◆ **DIRECTIONS FOR THIS TASK**: Keep only the lines from the start of the data through the line containing "resp, Some d')", and output them exactly.

(Saved data entries)

(** Every request returns normally, and either leaves the file alone or
    writes one of the documents of [Effect]. *)
Lemma whatsapp_bot_step `{StrOps} (rng : Rng) (req : Request) (f : option Store) :
  ∃ resp,
    whatsapp_bot rng req f = (Ok resp, f)
    ∨ ∃ d', whatsapp_bot rng req f = (Ok resp, Some d')
            ∧ Effect (sender_of req) (profile_name_of req) (load_data f) d'.
Proof.
  unfold whatsapp_bot. cbv zeta.
  change (default "" (From req)) with (sender_of req).
  change (default "Player" (ProfileName req)) with (profile_name_of req).
  generalize (py_lower (py_strip (default "" (Body req)))). intros msg.
  set (sender := sender_of req). set (profile_name := profile_name_of req).
  set (d := load_data f).
  unfold run, bind, get_data, modify_data, save_data, reply_body, ret.
  fold d. cbn [data file body].
  destruct (String.prefix "/addadmin" msg).
  { simpl. destruct (is_admin sender d) eqn:Hadm; simpl; [eauto|].
    destruct (Nat.eqb_spec (length (admins d)) 0) as [Hz|Hnz]; simpl; [|eauto].
    apply length_zero_iff_nil in Hz.
    eexists. right. eexists. split; [reflexivity|]. by apply E_bootstrap. }
  destruct (String.eqb msg "/start").
  { simpl. destruct (is_admin sender d) eqn:Hadm; simpl; [|eauto].
    eexists. right. eexists. split; [reflexivity|]. by apply E_start. }
  destruct (String.eqb msg "/end").
  { simpl. destruct (is_admin sender d) eqn:Hadm; simpl; [|eauto].
    destruct (active (session d)) eqn:Hact; simpl; [|eauto].
    destruct (participants (session d)) as [|phone l] eqn:Hl; [eauto|].
    match goal with |- context [format_teams ?teams ?st] =>
      destruct (format_teams_ok teams st) as (text & -> & _) end.
    cbn [data file body].
    eexists. right. eexists. split; [reflexivity|]. by apply E_end. }
  destruct (String.eqb msg "/status").
  { simpl. destruct (is_admin sender d); simpl; eauto. }
  destruct (String.eqb msg "/reset").
  { simpl. destruct (is_admin sender d) eqn:Hadm; simpl; [|eauto].
    eexists. right. eexists. split; [reflexivity|]. by apply E_reset. }
  destruct (String.eqb msg "in").
  { simpl. destruct (active (session d)) eqn:Hact; simpl; [|eauto].
    assert (Heff : sender ∉ participants (session d) → ∀ d',
      d' = set_participants (participants (session d) ++ [sender])
             (set_players (players_after_in sender profile_name d) d) →
      Effect sender profile_name d d').
    { intros Hout d' ->. by apply E_join. }
    unfold dict_get.
    destruct (dict_contains (players d) sender) eqn:Hdc; simpl.
    - (* a known phone: the record is left alone *)
      assert (Hget : ∃ p, players d !! sender = Some p).
      { unfold dict_contains in Hdc. destruct (players d !! sender); [eauto|done]. }
      destruct Hget as [p Hget].
      destruct (decide (sender ∈ participants (session d))) as [Hin|Hout].
      + rewrite (bool_decide_eq_true_2 _ Hin). simpl. rewrite Hget. eauto.
      + rewrite (bool_decide_eq_false_2 _ Hout). simpl. rewrite Hget. simpl.
        eexists. right. eexists. split; [reflexivity|].
        apply Heff; [done|]. unfold players_after_in. by rewrite Hdc.
    - (* a new phone: registered under the profile name *)
      destruct (decide (sender ∈ participants (session d))) as [Hin|Hout].
      + rewrite (bool_decide_eq_true_2 _ Hin). simpl.
        rewrite lookup_insert_eq. eauto.
      + rewrite (bool_decide_eq_false_2 _ Hout). simpl.
        rewrite lookup_insert_eq. simpl.
        eexists. right. eexists. split; [reflexivity|].
        apply Heff; [done|]. unfold players_after_in. by rewrite Hdc. }
  destruct (String.eqb msg "out").
  { simpl. destruct (active (session d)) eqn:Hact; simpl; [|eauto].
    destruct (decide (sender ∈ participants (session d))) as [Hin|Hout].
    - rewrite (bool_decide_eq_true_2 _ Hin).
      destruct (remove_first_elem _ _ Hin) as [l' Hl'].
      unfold py_remove. rewrite Hl'. simpl.
      eexists. right. eexists. split; [reflexivity|]. by apply E_leave.
    - rewrite (bool_decide_eq_false_2 _ Hout). simpl. eauto. }
  destruct (String.eqb msg "/help"); [simpl; eauto|].
  destruct (String.prefix "/" msg); simpl; eauto.
Qed.
Definition basic_event_ids_folded : Prop :=
  forall ra event_node,
    let orig_id := trim (be_name event_node) in
    let id := to_lower orig_id in
    (count (gates_ ra) id || count (tbd_gates_ ra) id = false ->
     count (primary_events_ ra) id = true ->
     DefineBasicEvent event_node ra
     = (Throw (ValidationError
                 (Line (get_line (be_common event_node)) +:+ "The id "
                  +:+ orig_id +:+ " is doubly defined.")),
        ra)) /\
    (forall ra',
        DefineBasicEvent event_node ra = (Ok tt, ra') ->
        exists event,
          primary_events_ ra' !! id = Some event /\
          if count (tbd_basic_events_ ra) id
          then event = find (tbd_basic_events_ ra) id
          else events ra !! event = None /\
               exists o, events ra' !! event = Some o /\
                         id_ o = id /\ orig_id_ o = orig_id).

Definition house_event_ids_folded : Prop :=
  forall ra event_node,
    let orig_id := trim (he_name event_node) in
    let id := to_lower orig_id in
    (count (gates_ ra) id || count (tbd_gates_ ra) id = false ->
     count (primary_events_ ra) id = true ->
     DefineHouseEvent event_node ra
     = (Throw (ValidationError
                 (Line (get_line (he_common event_node)) +:+ "The id "
                  +:+ orig_id +:+ " is doubly defined.")),
        ra)) /\
    (forall ra',
        DefineHouseEvent event_node ra = (Ok tt, ra') ->
        exists event,
          primary_events_ ra' !! id = Some event /\
          if count (tbd_house_events_ ra) id
          then event = find (tbd_house_events_ ra) id
          else events ra !! event = None /\
               exists o, events ra' !! event = Some o /\
                         id_ o = id /\ orig_id_ o = orig_id).
(** The remote side: the two provider calls, and the clock
    ([dateNow k] is what the [k]-th call of [Date.now()] returns). *)
Record Env : Type := mkEnv {
  callOpenAI : HybridRequest -> CallOutcome;
  callClaude : HybridRequest -> CallOutcome;
  dateNow : nat -> Z
}.

(** The two calls as this file has them: client-side stubs. *)
Definition callOpenAI_stub (_ : HybridRequest) : CallOutcome :=
  Threw "Use callHybridAnalysis instead for client-side calls".
Definition callClaude_stub (_ : HybridRequest) : CallOutcome :=
  Threw "Use callHybridAnalysis instead for client-side calls".

Definition PROVIDERS : list AIProvider :=
  [ mkProvider "openai" 1 true; mkProvider "claude" 2 true ].

Definition DEFAULT_MIN_SCORE : float := 0.7%float.
Definition DEFAULT_MAX_RETRIES : Z := 2.

(** [validateResponse]:
<<
  const hasContent = result && (result.text || result.raw_response
                       || result.image_url || Object.keys(result).length > 0);
  const hasError = result?.error || result?.status === 'error';
  return { score: hasError ? 0.1 : (hasContent ? 0.9 : 0.3), ... };
>>
    Both constants are used as conditions only, so they are modelled by
    their truth values. *)
Definition hasContent (result : Js.value) : bool :=
  Js.truthy result &&
  (Js.truthy (Js.prop result "text")
   || Js.truthy (Js.prop result "raw_response")
   || Js.truthy (Js.prop result "image_url")
   || (0 <? Js.keysLength result)%nat).

Definition hasError (result : Js.value) : bool :=
  Js.truthy (Js.prop result "error")
  || Js.strictEqStr (Js.prop result "status") "error".

Definition validateResponse (result : Js.value) (request : HybridRequest)
  : Validation.t :=
  Validation.mk
    (if hasError result then 0.1%float
     else if hasContent result then 0.9%float else 0.3%float)
    (if hasContent result then 0.8%float else 0.2%float)
    (if hasContent result then "Response contains content"
     else "Response is empty or invalid")
    (if hasContent result then [] else ["Empty or invalid response"])
    (if hasContent result then [] else ["Retry with different parameters"]).

(** [.sort((a, b) => a.priority - b.priority)]: a stable sort, ascending. *)
Fixpoint insertByPriority (p : AIProvider) (sorted : list AIProvider)
  : list AIProvider :=
  match sorted with
  | [] => [p]
  | q :: rest =>
      if priority q <=? priority p then q :: insertByPriority p rest
      else p :: sorted
  end.

Fixpoint insertEach (todo sorted : list AIProvider) : list AIProvider :=
  match todo with
  | [] => sorted
  | p :: rest => insertEach rest (insertByPriority p sorted)
  end.

Definition sortByPriority (ps : list AIProvider) : list AIProvider :=
  insertEach ps [].

Definition sortedProviders (providers : list AIProvider) : list AIProvider :=
  sortByPriority (List.filter available providers).

(** The [switch (provider.name)] inside the [try]. *)
Definition invoke (env : Env) (providerName : string) (request : HybridRequest)
  : CallOutcome :=
  if String.eqb providerName "openai" then callOpenAI env request
  else if String.eqb providerName "claude" then callClaude env request
  else Threw ("Unknown provider: " ++ providerName).

(** The variables the [for] loop of [processRequest] updates; [ticks] counts
    the calls of [Date.now()] made so far. *)
Record LoopState : Type := mkLoop {
  attempts : list Attempt.t;
  bestResult : Js.value;
  bestScore : float;
  bestValidation : option Validation.t;
  ticks : nat
}.
(** * TypeStrike combat engine: a shallow embedding and its properties

    The embedded code is the [GameEngine] class (state, tool validation,
    effect application, turn upkeep, real-time tick), the shared [TOOLS]
    catalog and [BotAI.makeDecision].

    Conventions of the embedding:
    - JavaScript numbers that the engine keeps integral (hp, mana, shield,
      catalog amounts, timestamps in milliseconds) are [Z]; cooldown values,
      which the real-time tick makes fractional, are exact rationals [Qc].
    - The [cooldowns] object of an entity is a finite map from tool key to
      remaining cooldown; the [TOOLS] object is an association list, since
      [Object.entries] order decides [findTool] and the bot's choice.
      Reading [TOOLS[key]] finds the object's own entries and, for the
      names every object inherits from [Object.prototype], the inherited
      member; an entry of the [cooldowns] map is an own property.
    - Strings are sequences of 8-bit code units.
    - [Date.now()] and [Math.random()] are read from explicit arguments;
      the thresholds 0.7 and 0.6 and the elapsed seconds of a tick are exact
      rationals.
    - A method that mutates [this.state] becomes a function from the state
      before the call to the state after it (paired with the returned value
      when there is one). *)

From Stdlib Require Import ZArith QArith Qcanon Qround Ascii String.
From stdpp Require Import gmap strings list fin_maps numbers.

Local Open Scope string_scope.
Local Open Scope Z_scope.

(** ** Tool catalog *)

(** An entry of a tool's [effects] array; [EOther] stands for an object whose
    [type] is none of the five kinds [applyEffect] knows. *)
Inductive Effect : Type :=
| EDamage (value : Z)
| EHeal (value : Z)
| EShield (value : Z) (duration : Z)
| EDodge (duration : Z)
| ESlow (duration : Z) (value : Qc)
| EOther (type : string).

Inductive ToolType : Type := attack | defense | utility.

Global Instance ToolType_eq_dec : EqDecision ToolType.
Proof. solve_decision. Defined.

Record Tool : Type := mkTool {
  name : string;
  aliases : list string;
  type : ToolType;
  manaCost : Z;
  cooldown : Z;
  effects : list Effect;
  description : string
}.

Definition TOOLS : list (string * Tool) :=
  [ ("iceball",
     mkTool "Ice Ball" ["ice ball"; "iceball"; "ice"] attack 20 2
            [EDamage 25; ESlow 1 (Q2Qc (1 # 2))]
            "Launch a freezing projectile");
    ("fireball",
     mkTool "Fireball" ["fireball"; "fire ball"; "fire"] attack 30 3
            [EDamage 40]
            "Cast a powerful fire blast");
    ("shield",
     mkTool "Shield" ["shield"; "defend"; "block"] defense 15 4
            [EShield 30 2]
            "Create a protective barrier");
    ("heal",
     mkTool "Heal" ["heal"; "restore"; "mend"] utility 25 5
            [EHeal 35]
            "Restore health");
    ("lightning",
     mkTool "Lightning" ["lightning"; "bolt"; "shock"] attack 35 4
            [EDamage 50]
            "Strike with lightning");
    ("strike",
     mkTool "Strike" ["strike"; "hit"; "attack"] attack 10 1
            [EDamage 15]
            "Quick melee attack");
    ("dodge",
     mkTool "Dodge" ["dodge"; "evade"; "avoid"; "jump"] defense 10 2
            [EDodge 1]
            "Jump to evade the next attack") ].

(** [TOOLS[toolKey]]: the entry stored under the key, if any. *)
Fixpoint assoc_get {A} (key : string) (entries : list (string * A)) : option A :=
  match entries with
  | [] => None
  | (k, v) :: rest => if String.eqb k key then Some v else assoc_get key rest
  end.

Definition TOOLS_get (toolKey : string) : option Tool := assoc_get toolKey TOOLS.
(** * Feishu media tools: a shallow embedding of [src/media-tools.ts]

    The file embeds the media transfer facade of the plugin: the helpers
    [json] and [errResult], the six pipelines [doUploadImage] ...
    [doSendFile], the six tool entry points registered by
    [registerFeishuMediaTools], and the older variant of the same facade
    ([doFeishuUploadImage] ... [doFeishuSendFile]) that the repository
    carries next to it.

    JavaScript strings are modelled as [string], a [Buffer] as a list of
    bytes, numbers as [Z].  An optional property ([x?: T], or a property
    read from [params: any]) is an [option]: [None] is [undefined].  The
    remote primitives of [media.js] and the local filesystem are not part
    of the embedded code: they are the fields of a [World], and every
    pipeline records the calls it makes to them. *)

From Stdlib Require Import String Ascii List ZArith NArith Lia Bool.
From Stdlib.Strings Require Import Byte.
From Stdlib Require Import DecimalString.
Import ListNotations.
Local Open Scope string_scope.

(** ** JavaScript built-ins used by the facade *)

Module JS.

(** [s.startsWith(p)] *)
Definition startsWith (s p : string) : bool := String.prefix p s.

(** [s.includes(c)] for a one-character needle. *)
Fixpoint includesChar (s : string) (c : ascii) : bool :=
  match s with
  | EmptyString => false
  | String d s' => Ascii.eqb d c || includesChar s' c
  end.

(** [GetSubstitution] of ECMA-262 for a string pattern (no capture groups,
    no named groups): in the replacement text, [$$] stands for [$], [$&] for
    the matched text, [$`] for the text before the match and [$'] for the
    text after it; every other [$] is kept. *)
Fixpoint getSubstitution (matched before after replacement : string) : string :=
  match replacement with
  | EmptyString => EmptyString
  | String "$" (String "$" r) =>
      String "$" (getSubstitution matched before after r)
  | String "$" (String "&" r) =>
      matched ++ getSubstitution matched before after r
  | String "$" (String "`" r) =>
      before ++ getSubstitution matched before after r
  | String "$" (String "'" r) =>
      after ++ getSubstitution matched before after r
  | String c r => String c (getSubstitution matched before after r)
  end.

◆ **YOUR SOLUTION**:
(** Every request returns normally, and either leaves the file alone or
    writes one of the documents of [Effect]. *)
Lemma whatsapp_bot_step `{StrOps} (rng : Rng) (req : Request) (f : option Store) :
  ∃ resp,
    whatsapp_bot rng req f = (Ok resp, f)
    ∨ ∃ d', whatsapp_bot rng req f = (Ok resp, Some d')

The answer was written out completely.